TASK DIRECTIONS =>
Using the records below, transcribe word for word the stretch from the line that contains "change (2 ^ 16)" through the line that contains "Definition OP_14 : Z := 0x5e.", both end lines included, and nothing else.
::::
Lemma compact_large v m s :
  0 < v → byte_length v > 3 ∨ byte_length v = 3 ∧ 2 ^ 23 ≤ raw_mantissa v →
  compact_parts v = (m, s) →
  let k := 8 * (byte_length v - 3) in
  let e := if raw_mantissa v <? 2 ^ 23 then k else k + 8 in
  m = v / 2 ^ e ∧ s > 3 ∧ e = 8 * (s - 3) ∧ 2 ^ (15 + e) ≤ v.
Proof.
  intros Hv Hb Hp k. destruct (byte_length_spec v Hv) as (_ & Hlo & _).
  assert (raw_mantissa v = v / 2 ^ k) as Hraw.
  { unfold raw_mantissa. destruct (Z.leb_spec (byte_length v) 3) as [Hle|Hle]; [|done].
    assert (byte_length v = 3) as E by lia. subst k. rewrite E. cbn. rewrite Z.div_1_r. lia. }
  unfold compact_parts in Hp. rewrite Hraw in Hp, Hb |- *.
  assert (0 < 2 ^ k) by (apply Z.pow_pos_nonneg; lia).
  destruct (Z.ltb_spec (v / 2 ^ k) (2 ^ 23)) as [Hlt|Hge]; injection Hp as <- <-; cbv zeta.
  - split_and!; [done|lia|lia|]. eapply Z.le_trans; [|exact Hlo]. apply Z.pow_le_mono_r; lia.
  - split_and!; [|lia|lia|].
    + rewrite Z.pow_add_r by lia. apply Z.div_div; lia.
    + replace (15 + (k + 8)) with (23 + k) by lia. rewrite Z.pow_add_r by lia.
      pose proof (Z.mul_div_le v (2 ^ k)). nia.
Qed.

Lemma compact_idempotent v m s :
  0 < v → compact_parts v = (m, s) → compact_parts (compact_value m s) = (m, s).
Proof.
  intros Hv Hp. pose proof (raw_mantissa_spec v Hv) as Hr.
  destruct (byte_length_spec v Hv) as (Hb1 & Hlo & Hhi).
  destruct (decide (byte_length v ≤ 2 ∨ byte_length v = 3 ∧ raw_mantissa v < 2 ^ 23)) as [D|D].
  { by rewrite (compact_small v). }
  destruct (compact_large v m s Hv ltac:(lia) Hp) as (Hm & Hs & He & _).
  set (k := 8 * (byte_length v - 3)) in *.
  unfold compact_value. rewrite (proj2 (Z.leb_gt s 3)), <- He by lia. rewrite Hm at 1.
  set (e := if raw_mantissa v <? 2 ^ 23 then k else k + 8) in *.
  assert (k ≤ e ≤ k + 8) as Hek by (subst e; case_match; lia).
  assert (0 < 2 ^ k) by (apply Z.pow_pos_nonneg; lia).
  assert (byte_length (v / 2 ^ e * 2 ^ e) = byte_length v) as Hbl by (apply byte_length_floor; lia).
  assert (raw_mantissa (v / 2 ^ e * 2 ^ e) = m * 2 ^ (e - k)) as Hraw.
  { unfold raw_mantissa. rewrite Hbl, <- Hm. fold k.
    replace (2 ^ e) with (2 ^ (e - k) * 2 ^ k) by (rewrite <- Z.pow_add_r by lia; f_equal; lia).
    rewrite Z.mul_assoc. destruct (Z.leb_spec (byte_length v) 3); [|apply Z.div_mul; lia].
    assert (byte_length v = 3) as E by lia. subst k. rewrite E. cbn. lia. }
  unfold compact_parts in Hp |- *. rewrite Hraw, Hbl. subst e.
  destruct (Z.ltb_spec (raw_mantissa v) (2 ^ 23)); injection Hp as Hm' Hs'.
  - rewrite Z.sub_diag, Z.mul_1_r. rewrite (proj2 (Z.ltb_lt m _)) by lia. congruence.
  - replace (k + 8 - k) with 8 by lia. rewrite (proj2 (Z.ltb_ge (m * 2 ^ 8) _)).
    + rewrite Z.div_mul by lia. congruence.
    + rewrite <- Hm'. change (2 ^ 23) with (2 ^ 15 * 2 ^ 8).
      apply Z.mul_le_mono_nonneg_r; [lia|]. apply Z.div_le_lower_bound; lia.
Qed.

(** Clearing low bits loses at most one part in 2^15. *)
Lemma compact_precision v m s :
  0 < v → compact_parts v = (m, s) →
  let t := compact_value m s in 0 ≤ t ≤ v ∧ 2 ^ 15 * (v - t) ≤ v.
Proof.
  intros Hv Hp. cbv zeta.
  destruct (decide (byte_length v ≤ 2 ∨ byte_length v = 3 ∧ raw_mantissa v < 2 ^ 23)) as [D|D].
  { rewrite (compact_small v); [lia|done|done|done]. }
  destruct (byte_length_spec v Hv) as (Hb & _).
  destruct (compact_large v m s Hv ltac:(lia) Hp) as (Hm & Hs & He & Hle).
  unfold compact_value. rewrite (proj2 (Z.leb_gt s 3)), <- He by lia. rewrite Hm at 1 2 3.
  set (e := if raw_mantissa v <? 2 ^ 23 then _ else _) in *.
  assert (0 ≤ e) by lia. rewrite Z.pow_add_r in Hle by lia.
  assert (0 < 2 ^ e) by (apply Z.pow_pos_nonneg; lia).
  pose proof (Z.div_mod v (2 ^ e) ltac:(lia)). pose proof (Z.mod_pos_bound v (2 ^ e) ltac:(lia)).
  pose proof (Z.div_pos v (2 ^ e) ltac:(lia) ltac:(lia)). nia.
Qed.

(** ** Conversion to and from the opaque 256-bit blob *)

Lemma le32_sum b0 b1 b2 b3 :
  is_byte b0 → is_byte b1 → is_byte b2 → is_byte b3 →
  b0 |' (b1 <<' 8) |' (b2 <<' 16) |' (b3 <<' 24)
    = b0 + b1 * 2 ^ 8 + b2 * 2 ^ 16 + b3 * 2 ^ 24.
Proof.
  unfold is_byte. intros. rewrite !shl_mul by lia.
  rewrite (Z.lor_comm b0), lor_add_disjoint by lia.
  rewrite (Z.lor_comm (_ + b0)), lor_add_disjoint by lia.
  rewrite (Z.lor_comm (_ + _)), lor_add_disjoint by lia. lia.
Qed.

Lemma byte_split x : in_u 32 x →
  u8 x + u8 (x >>' 8) * 2 ^ 8 + u8 (x >>' 16) * 2 ^ 16 + u8 (x >>' 24) * 2 ^ 24 = x.
Proof.
  unfold in_u, u8, wrap. intros. rewrite !shr_div by lia.
  change (2 ^ 16) with (2 ^ 8 * 2 ^ 8). change (2 ^ 24) with (2 ^ 8 * (2 ^ 8 * 2 ^ 8)).
  rewrite <- !Z.div_div by lia. set (a := x / 2 ^ 8). set (b := a / 2 ^ 8).
  set (c := b / 2 ^ 8).
  pose proof (Z.div_mod x (2 ^ 8)). pose proof (Z.div_mod a (2 ^ 8)).
  pose proof (Z.div_mod b (2 ^ 8)). rewrite (Z.mod_small c); [lia|].
  subst c b a. rewrite !Z.div_div by lia.
  split; [apply Z.div_pos|apply Z.div_lt_upper_bound]; lia.
Qed.
(* ===== verification/Script.v ===== *)
(** * Scripts: numbers, opcodes, parsing and templates (script/script.h, script/script.cpp)

    A script is the list of its bytes.  An iterator into a script is modelled
    by the suffix it points at, so [pc < end] is [pc <> nil].  [GetScriptOp]
    returns the four things the source returns through its references: the
    success flag, the opcode, the pushed data and the advanced iterator (which
    moves even when the call fails). *)
From S2P Require Import Prelude ArithUint256.

(** ** Opcodes

    [opcodetype] is a C++ enumeration whose values are any byte; opcodes are
    integers with the source's names. *)

Definition OP_0 : Z := 0x00.
Definition OP_FALSE : Z := OP_0.
Definition OP_PUSHDATA1 : Z := 0x4c.
Definition OP_PUSHDATA2 : Z := 0x4d.
Definition OP_PUSHDATA4 : Z := 0x4e.
Definition OP_1NEGATE : Z := 0x4f.
Definition OP_RESERVED : Z := 0x50.
Definition OP_1 : Z := 0x51.
Definition OP_TRUE : Z := OP_1.
Definition OP_2 : Z := 0x52.
Definition OP_3 : Z := 0x53.
Definition OP_4 : Z := 0x54.
Definition OP_5 : Z := 0x55.
Definition OP_6 : Z := 0x56.
Definition OP_7 : Z := 0x57.
Definition OP_8 : Z := 0x58.
Definition OP_9 : Z := 0x59.
Definition OP_10 : Z := 0x5a.
Definition OP_11 : Z := 0x5b.
Definition OP_12 : Z := 0x5c.
Definition OP_13 : Z := 0x5d.
Definition OP_14 : Z := 0x5e.
Definition OP_15 : Z := 0x5f.
Definition OP_16 : Z := 0x60.
Definition OP_NOP : Z := 0x61.
Definition OP_VER : Z := 0x62.
Definition OP_IF : Z := 0x63.
Definition OP_NOTIF : Z := 0x64.
Definition OP_VERIF : Z := 0x65.
Definition OP_VERNOTIF : Z := 0x66.
Definition OP_ELSE : Z := 0x67.
Definition OP_ENDIF : Z := 0x68.
Definition OP_VERIFY : Z := 0x69.
Definition OP_RETURN : Z := 0x6a.
Definition OP_TOALTSTACK : Z := 0x6b.
Definition OP_FROMALTSTACK : Z := 0x6c.
Definition OP_2DROP : Z := 0x6d.
Definition OP_2DUP : Z := 0x6e.
Definition OP_3DUP : Z := 0x6f.
Definition OP_2OVER : Z := 0x70.
Definition OP_2ROT : Z := 0x71.
Definition OP_2SWAP : Z := 0x72.
Definition OP_IFDUP : Z := 0x73.
Definition OP_DEPTH : Z := 0x74.
Definition OP_DROP : Z := 0x75.
Definition OP_DUP : Z := 0x76.
Definition OP_NIP : Z := 0x77.
Definition OP_OVER : Z := 0x78.
Definition OP_PICK : Z := 0x79.
Definition OP_ROLL : Z := 0x7a.
Definition OP_ROT : Z := 0x7b.
Definition OP_SWAP : Z := 0x7c.
Definition OP_TUCK : Z := 0x7d.
Definition OP_CAT : Z := 0x7e.
Definition OP_SUBSTR : Z := 0x7f.
Definition OP_LEFT : Z := 0x80.
Definition OP_RIGHT : Z := 0x81.
Definition OP_SIZE : Z := 0x82.
Definition OP_INVERT : Z := 0x83.
Definition OP_AND : Z := 0x84.
Definition OP_OR : Z := 0x85.
Definition OP_XOR : Z := 0x86.
Definition OP_EQUAL : Z := 0x87.
Definition OP_EQUALVERIFY : Z := 0x88.
Definition OP_RESERVED1 : Z := 0x89.
Definition OP_RESERVED2 : Z := 0x8a.
Definition OP_1ADD : Z := 0x8b.
Definition OP_1SUB : Z := 0x8c.
Definition OP_2MUL : Z := 0x8d.
Definition OP_2DIV : Z := 0x8e.
Definition OP_NEGATE : Z := 0x8f.
Definition OP_ABS : Z := 0x90.
Definition OP_NOT : Z := 0x91.
Definition OP_0NOTEQUAL : Z := 0x92.
Definition OP_ADD : Z := 0x93.
Definition OP_SUB : Z := 0x94.
Definition OP_MUL : Z := 0x95.
Definition OP_DIV : Z := 0x96.
Definition OP_MOD : Z := 0x97.
Definition OP_LSHIFT : Z := 0x98.
Definition OP_RSHIFT : Z := 0x99.
Definition OP_BOOLAND : Z := 0x9a.
Definition OP_BOOLOR : Z := 0x9b.
Definition OP_NUMEQUAL : Z := 0x9c.
Definition OP_NUMEQUALVERIFY : Z := 0x9d.
Definition OP_NUMNOTEQUAL : Z := 0x9e.
Definition OP_LESSTHAN : Z := 0x9f.
Definition OP_GREATERTHAN : Z := 0xa0.
Definition OP_LESSTHANOREQUAL : Z := 0xa1.
Definition OP_GREATERTHANOREQUAL : Z := 0xa2.
Definition OP_MIN : Z := 0xa3.
Definition OP_MAX : Z := 0xa4.
Definition OP_WITHIN : Z := 0xa5.
Definition OP_RIPEMD160 : Z := 0xa6.
Definition OP_SHA1 : Z := 0xa7.
Definition OP_SHA256 : Z := 0xa8.
Definition OP_HASH160 : Z := 0xa9.
Definition OP_HASH256 : Z := 0xaa.
Definition OP_CODESEPARATOR : Z := 0xab.
Definition OP_CHECKSIG : Z := 0xac.
Definition OP_CHECKSIGVERIFY : Z := 0xad.
Definition OP_CHECKMULTISIG : Z := 0xae.
Definition OP_CHECKMULTISIGVERIFY : Z := 0xaf.
Definition OP_NOP1 : Z := 0xb0.
Definition OP_CHECKLOCKTIMEVERIFY : Z := 0xb1.
Definition OP_NOP2 : Z := OP_CHECKLOCKTIMEVERIFY.
Definition OP_CHECKSEQUENCEVERIFY : Z := 0xb2.
Definition OP_NOP3 : Z := OP_CHECKSEQUENCEVERIFY.
Definition OP_NOP4 : Z := 0xb3.
Definition OP_NOP5 : Z := 0xb4.
Definition OP_NOP6 : Z := 0xb5.
Definition OP_NOP7 : Z := 0xb6.
Definition OP_NOP8 : Z := 0xb7.
Definition OP_NOP9 : Z := 0xb8.
Definition OP_NOP10 : Z := 0xb9.
Definition OP_CREATE : Z := 0xc1.
Definition OP_CALL : Z := 0xc2.
Definition OP_SPEND : Z := 0xc3.
Definition OP_GAS_PRICE : Z := 0xf5.
Definition OP_VERSION : Z := 0xf6.
Definition OP_GAS_LIMIT : Z := 0xf7.
Definition OP_DATA : Z := 0xf8.
Definition OP_SMALLINTEGER : Z := 0xfa.
Definition OP_PUBKEYS : Z := 0xfb.
Definition OP_PUBKEYHASH : Z := 0xfd.
Definition OP_PUBKEY : Z := 0xfe.
Definition OP_INVALIDOPCODE : Z := 0xff.

Definition MAX_OPCODE : Z := OP_NOP10.
Definition MAX_SCRIPT_ELEMENT_SIZE : Z := 128000.
Definition MAX_OPS_PER_SCRIPT : Z := 201.
Definition MAX_PUBKEYS_PER_MULTISIG : Z := 20.
Definition MAX_SCRIPT_SIZE : Z := 129000.
Definition MAX_STACK_SIZE : Z := 1000.
Definition LOCKTIME_THRESHOLD : Z := 500000000.

Abbreviation CScript := bytes (only parsing).
Abbreviation valtype := bytes (only parsing).

Definition size {A} (l : list A) : Z := Z.of_nat (length l).
Lemma size_nonneg {A} (l : list A) : 0 ≤ size l.
Proof. unfold size. lia. Qed.
Definition back {A} (l : list A) : option A := last l.

(** ** Script numbers ([CScriptNum]) *)
Module ScriptNum.

Inductive scriptnum_error := number_overflow | non_minimal | negative_gas.
Definition nDefaultMaxNumSize : Z := 4.

(** The loop [while (absvalue) { push_back(absvalue & 0xff); absvalue >>= 8; }];
    a 64-bit magnitude has at most eight bytes. *)
Fixpoint abs_bytes (fuel : nat) (absvalue : Z) : bytes :=
  match fuel with
  | O => []
  | S fuel => if absvalue =? 0 then []
              else (absvalue &' 0xff) :: abs_bytes fuel (absvalue >>' 8)
  end.

(** [result.back() |= 0x80], [result.back() & 0x80]. *)
Fixpoint or_back (x : Z) (l : bytes) : bytes :=
  match l with
  | [] => []
  | [b] => [b |' x]
  | b :: l' => b :: or_back x l'
  end.
Definition back_bit7 (l : bytes) : bool :=
  match back l with Some b => negb (b &' 0x80 =? 0) | None => false end.

Definition serialize (value : Z) : bytes :=
  if value =? 0 then []
  else
    let neg := value <? 0 in
    let absvalue := u64 (if neg then - value else value) in
    let result := abs_bytes 8 absvalue in
    if back_bit7 result then result ++ [if neg then 0x80 else 0]
    else if neg then or_back 0x80 result
    else result.

(** [result |= (int64_t)vch[i] << 8*i] over the vector, from index [i]. *)
Fixpoint le_or (i : Z) (vch : bytes) (acc : Z) : Z :=
  match vch with
  | [] => acc
  | b :: vch' => le_or (i + 1) vch' (acc |' (b <<' (8 * i)))
  end.

Definition set_vch (vch : bytes) : Z :=
  match vch with
  | [] => 0
  | _ =>
    let result := i64 (le_or 0 vch 0) in
    if back_bit7 vch
    then - (i64 (u64 result &' u64 (Z.lnot (0x80 <<' (8 * (size vch - 1))))))
    else result
  end.

Definition CScriptNum (vch : bytes) (fRequireMinimal : bool) (nMaxNumSize : Z)
  : result scriptnum_error Z :=
  if size vch >? nMaxNumSize then Err number_overflow
  else if fRequireMinimal && (size vch >? 0) &&
          (default 0 (back vch) &' 0x7f =? 0) &&
          ((size vch <=? 1) || (nth (length vch - 2) vch 0 &' 0x80 =? 0))
       then Err non_minimal
  else Ok (set_vch vch).

Definition getint (m_value : Z) : Z :=
  if m_value >? 2 ^ 31 - 1 then 2 ^ 31 - 1
  else if m_value <? - 2 ^ 31 then - 2 ^ 31
  else m_value.

Definition vch_to_uint64 (vch : bytes) : result scriptnum_error Z :=
  if size vch >? 8 then Err number_overflow
  else match vch with
       | [] => Ok 0
       | _ => let result := u64 (le_or 0 vch 0) in
              if back_bit7 vch then Err negative_gas else Ok result
       end.
End ScriptNum.

(** ** Building scripts ([operator<<]) *)

Definition WriteLE16 (x : Z) : bytes := [u8 x; u8 (x >>' 8)].
Definition ReadLE16 (p : bytes) : Z := nth 0 p 0 |' (nth 1 p 0 <<' 8).

Definition push_data (script : CScript) (b : bytes) : CScript :=
  script ++
  (if size b <? OP_PUSHDATA1 then [u8 (size b)]
   else if size b <=? 0xff then [OP_PUSHDATA1; u8 (size b)]
   else if size b <=? 0xffff then OP_PUSHDATA2 :: WriteLE16 (wrap 16 (size b))
   else OP_PUSHDATA4 :: WriteLE32 (u32 (size b))) ++ b.

Definition push_int64 (script : CScript) (n : Z) : CScript :=
  if (n =? -1) || ((n >=? 1) && (n <=? 16)) then script ++ [u8 (n + (OP_1 - 1))]
  else if n =? 0 then script ++ [OP_0]
  else push_data script (ScriptNum.serialize n).

Definition push_opcode (script : CScript) (opcode : Z) : CScript := script ++ [u8 opcode].

Definition DecodeOP_N (opcode : Z) : Z :=
  if opcode =? OP_0 then 0 else opcode - (OP_1 - 1).
Definition EncodeOP_N (n : Z) : Z := if n =? 0 then OP_0 else OP_1 + n - 1.

(** ** Reading scripts *)

(** [GetScriptOp(pc, end, opcodeRet, pvchRet)]. *)
Definition GetScriptOp (pc : bytes) : bool * Z * bytes * bytes :=
  match pc with
  | [] => (false, OP_INVALIDOPCODE, [], pc)
  | opcode :: pc =>
      if opcode <=? OP_PUSHDATA4 then
        let fail pc := (false, OP_INVALIDOPCODE, [], pc) in
        let push nSize pc :=
          if size pc <? nSize then fail pc
          else (true, opcode, take (Z.to_nat nSize) pc, drop (Z.to_nat nSize) pc) in
        if opcode <? OP_PUSHDATA1 then push opcode pc
        else if opcode =? OP_PUSHDATA1 then
          match pc with [] => fail pc | n :: pc => push n pc end
        else if opcode =? OP_PUSHDATA2 then
          if size pc <? 2 then fail pc else push (ReadLE16 pc) (drop 2 pc)
        else
          if size pc <? 4 then fail pc else push (ReadLE32 pc 0) (drop 4 pc)
      else (true, opcode, [], pc)
  end.

(** The loops over a script run at most once per byte; [fuel] is the length of
    the script and runs out exactly when [pc] reaches the end. *)
Fixpoint Find_loop (fuel : nat) (op : Z) (pc : bytes) (nFound : Z) : Z :=
  match fuel with
  | O => nFound
  | S fuel =>
      match pc with
      | [] => nFound
      | _ => let '(ok, opcode, _, pc') := GetScriptOp pc in
             if ok then Find_loop fuel op pc' (if opcode =? op then nFound + 1 else nFound)
             else nFound
      end
  end.
Definition Find (script : CScript) (op : Z) : Z := Find_loop (length script) op script 0.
::::
TASK RESULT =>
  change (2 ^ 16) with (2 ^ 8 * 2 ^ 8). change (2 ^ 24) with (2 ^ 8 * (2 ^ 8 * 2 ^ 8)).
  rewrite <- !Z.div_div by lia. set (a := x / 2 ^ 8). set (b := a / 2 ^ 8).
  set (c := b / 2 ^ 8).
  pose proof (Z.div_mod x (2 ^ 8)). pose proof (Z.div_mod a (2 ^ 8)).
  pose proof (Z.div_mod b (2 ^ 8)). rewrite (Z.mod_small c); [lia|].
  subst c b a. rewrite !Z.div_div by lia.
  split; [apply Z.div_pos|apply Z.div_lt_upper_bound]; lia.
Qed.
(* ===== verification/Script.v ===== *)
(** * Scripts: numbers, opcodes, parsing and templates (script/script.h, script/script.cpp)

    A script is the list of its bytes.  An iterator into a script is modelled
    by the suffix it points at, so [pc < end] is [pc <> nil].  [GetScriptOp]
    returns the four things the source returns through its references: the
    success flag, the opcode, the pushed data and the advanced iterator (which
    moves even when the call fails). *)
From S2P Require Import Prelude ArithUint256.

(** ** Opcodes

    [opcodetype] is a C++ enumeration whose values are any byte; opcodes are
    integers with the source's names. *)

Definition OP_0 : Z := 0x00.
Definition OP_FALSE : Z := OP_0.
Definition OP_PUSHDATA1 : Z := 0x4c.
Definition OP_PUSHDATA2 : Z := 0x4d.
Definition OP_PUSHDATA4 : Z := 0x4e.
Definition OP_1NEGATE : Z := 0x4f.
Definition OP_RESERVED : Z := 0x50.
Definition OP_1 : Z := 0x51.
Definition OP_TRUE : Z := OP_1.
Definition OP_2 : Z := 0x52.
Definition OP_3 : Z := 0x53.
Definition OP_4 : Z := 0x54.
Definition OP_5 : Z := 0x55.
Definition OP_6 : Z := 0x56.
Definition OP_7 : Z := 0x57.
Definition OP_8 : Z := 0x58.
Definition OP_9 : Z := 0x59.
Definition OP_10 : Z := 0x5a.
Definition OP_11 : Z := 0x5b.
Definition OP_12 : Z := 0x5c.
Definition OP_13 : Z := 0x5d.
Definition OP_14 : Z := 0x5e.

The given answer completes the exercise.